Again we hear of Amor a little later in the same year, still at George Fox's side, but this time not as a passive spectator, nor even merely as a resourceful comrade. He was now himself to be a sufferer for the Truth. He still lives for us through his share in a strange but wonderful scene of George Fox's life. A few months after the meeting at Colchester, the two friends visited Cambridge, and 'there,' says Fox in his Journal, 'the scholars, hearing of me, were up and were exceeding rude. I kept on my horse's back and rode through them in the Lord's power. "Oh," said they, "HE SHINES, HE GLISTERS," but they unhorsed Amor Stoddart before we could get to the inn. When we were in the inn they were so rude in the courts and the streets, so that the miners, colliers, and carters could never be ruder. And the people of the inn asked us 'what we would have for supper' as is the way of inns. "Supper," said I, "were it not that the Lord's power is over them, these rude scholars look as if they would pluck us in pieces and make a supper of us!"'
After this treatment, the two friends might have been expected to keep away from Cambridge in the future; but that was not their way.

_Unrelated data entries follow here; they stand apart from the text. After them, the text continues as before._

(** Every post is answered with [GoneException]. *)
Definition all_gone : World :=
  {| PutItem_err := None;
     DeleteItem_err := None;
     Scan_err := λ _, None;
     pageLimit := 1;
     post := λ _ _, apigwManagement.PostFailed "GoneException: status code: 410" |}.

(** The post to [A] never comes back. *)
Definition stalled : World :=
  {| PutItem_err := None;
     DeleteItem_err := None;
     Scan_err := λ _, None;
     pageLimit := 1;
     post := λ c _,
       if String.eqb c "A" then apigwManagement.NoResponse
       else apigwManagement.Posted |}.

Lemma hello_decodes : json.Unmarshal (awsEvents.Body hello) = (hello_map, None).
Proof. vm_compute. reflexivity. Qed.

Lemma hello_data : index_data hello_map = Some (quoted "hello").
Proof. reflexivity. Qed.

End Sample.

(** * The properties of the specification *)

(** ** Malformed bodies *)

(** C1: at the body [{}], which is valid JSON without a [data] member,
    [sendMessage] does not answer with status 500: [unmarshalErr] is nil
    and calling its [Error] method panics.  Nothing but the endpoint log
    line has happened by then: no scan page is requested and no delivery
    made.  The same holds for the bodies [null] and [{"data": null}]. *)
Theorem sendMessage_body_without_data_panics (w : World)
    (ctx : APIGatewayWebsocketProxyRequestContext) (rows : list dynamodb.Item)
    (body : string) :
  body ∈ ["{}"; "null"; "{" +:+ Sample.quoted "data" +:+ ": null}"] →
  run (sendMessage w {| RequestContext := ctx; awsEvents.Body := body |}) rows =
  (Panic nilDereference,
   State rows [endpoint_line {| RequestContext := ctx; awsEvents.Body := body |}]).
Proof.
  intros Hbody. unfold run.
  assert (∃ objMap, json.Unmarshal body = (objMap, None) ∧ index_data objMap = None)
    as (objMap & Hdec & Hnil).
  { repeat (apply elem_of_cons in Hbody as [->|Hbody]);
      [| | |by apply elem_of_nil in Hbody];
      eexists; split; vm_compute; reflexivity. }
  by rewrite (sendMessage_no_data w _ objMap).
Qed.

Where the fight was hottest, there these two faithful soldiers of the Cross were sure to be found. The very next year saw Fox back in Cambridgeshire once more; and again Amor Stoddart was with him, standing by his side and sharing all dangers like a valiant and faithful friend.

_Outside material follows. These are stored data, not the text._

Lemma exit_after_a_rejection_witness :
  fst (run runner askName channel
         (start [(5, george); (9, notANumber); (12, exitMessage)]))
  = Returned tt.
Proof.
  eassert (visits runner askName channel
             (start [(5, george); (9, notANumber); (12, exitMessage)]) _ _ _) as Hv.
  { eexists _, _. split; [reflexivity|].
    eapply reaches_next; [reflexivity | reflexivity | reflexivity | apply reaches_here]. }
  lazymatch type of Hv with
  | visits _ _ _ _ ?p ?d ?st =>
      eassert (retried channel d askAgeFn [(9, notANumber)] [(12, exitMessage)]
                 (fst (phase_start p None st)) (snd (phase_start p None st)) _ _)
        as Hr
  end.
  { eapply retried_cons;
      [reflexivity | discriminate | reflexivity | reflexivity | reflexivity
      | apply retried_nil]. }
  lazymatch type of Hr with
  | retried _ ?d _ _ _ (fst (phase_start ?p None ?st)) _ ?c1 ?st1 =>
      destruct (proj1 (exit_or_inactivity_ends_the_run_normally p askAgeFn channel d st
                         [(9, notANumber)] [(12, exitMessage)] c1 st1
                         eq_refl eq_refl Hr)
                  12 exitMessage [] eq_refl eq_refl eq_refl)
        as (c' & st' & _ & _ & _ & _ & _ & _ & _ & Hrun)
  end.
  rewrite (proj2 (Hrun runner askName _ Hv) eq_refl). reflexivity.
Defined.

'I passed into Cambridgeshire,' the Journal continues, 'and into the fen country, where I had many meetings, and the Lord's truth spread. Robert Craven, who had been Sheriff of Lincoln, was with me [it would be interesting to know more about Robert Craven, and where and how he was "reached">[, and Amor Stoddart and Alexander Parker. We went to Crowland, a very rude place; for the townspeople were got together at the inn we went to, and were half drunk, both priest and people. I reproved them for their drunkenness and warned them of the day of the Lord that was coming upon all the wicked; exhorting them to leave their wickedness and to turn to the Lord in time. While I was thus speaking to them the priest and the clerk broke out into a rage, and got up the tongs and fire-shovel at us, so that had not the Lord's power preserved us we might have been murdered amongst them. Yet, for all their rudeness and violence, some received the truth then, and have stood in it ever since.'
George Fox was not the only man to find a faithful and staunch supporter in Amor Stoddart. There is another glimpse of him, again standing at a comrade's side in time of danger, but the comrade in this case is not Fox but 'dear William Dewsbury,' one of the best loved of all the early Friends.

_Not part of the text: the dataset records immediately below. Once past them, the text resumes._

Lemma has_stamp_in_window dates :
  map has_stamp (List.filter (in_window ts_geb cutoff_2025_01_01) dates)
  = map (fun _ => true) (List.filter (in_window ts_geb cutoff_2025_01_01) dates).
Proof.
  apply map_ext_in. intros o Ho. apply filter_In in Ho as [_ Ho].
  destruct o; [reflexivity | discriminate].
Qed.

Lemma take_series_len idx s n :
  Permutation idx (seq 0 n) -> series_len s = n -> series_len (take_series idx s) = n.
Proof.
  intros Hp Hn. subst n.
  destruct s; simpl in *; apply Permutation_length; apply take_list_perm; exact Hp.
Qed.

Lemma In_setitem t col s c :
  In c (setitem t col s) -> In c t \/ c = (col, s) \/ (fst c = col /\ snd c = s).
Proof.
  induction t as [|[n s0] t IH]; simpl.
  - intros [<- | []]. auto.
  - destruct (String.eqb n col) eqn:E; simpl.
    + intros [<- | H]; [|auto]. apply String.eqb_eq in E. subst n. auto.
    + intros [<- | H]; [auto|]. apply IH in H. intuition.
Qed.

Lemma take_list_map {A B} (f : A -> B) idx (xs : list A) :
  take_list idx (map f xs) = map f (take_list idx xs).
Proof.
  unfold take_list. induction idx as [|i idx IH]; [reflexivity|].
  simpl. rewrite map_app, IH. f_equal.
  rewrite nth_error_map. destruct (nth_error xs i); reflexivity.
Qed.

Amor Stoddart was Dewsbury's companion that sore day at Bristol when the tidings came from New England overseas, that the first two Quaker Martyrs, William Robinson and Marmaduke Stevenson, had been hanged for their faith on Boston Common. Heavy at heart were the Bristol Friends at the news, and not they only, for assembled with them were some New England Friends who had been banished from their families and from their homes, under pain of the same death that the martyrs had suffered.
'We were bowed down unto our God,' Dewsbury writes, 'and prayer was made unto Him when there came a knocking at the door. It came upon my spirit that it was the rude people, and the life of God did mightily arise, and they had no power to come in until we were clear before our God. Then they came in, setting the house about with muskets and lighted matches. So after a season of this they came into the room, where I was and Amor Stoddart with me. I looked upon them when they came into the room, and they cried as fast as they could well speak, "We will be civil! We will be civil!"
'I spoke these words, "See that you be so." They ran forth out of the room and came no more into it, but ran up and down in the house with their weapons in their hands, and the Lord God caused their hearts to fail and they passed away, and not any harm done to any of us.'
Eleven years after this pass in almost complete silence, as far as Amor is concerned. Occasionally we hear the bare mention of his name among the London Friends. One short entry in Fox's Journal speaks of him as having 'buried his wife.' Then the veil lifts again and shows one more glimpse of him. It is the last.
In 1670, twenty-two years after that first meeting at Mansfield, when Captain Stoddart came into the room, and said, 'Let the youth speak,' George Fox, now a man worn with his sufferings and service, came into another room to bid farewell to his old comrade as he lay a-dying. Fox himself had been brought near to death not long before, but he knew that his work was not yet wholly finished, he was not yet 'fully clear' in his Master's sight.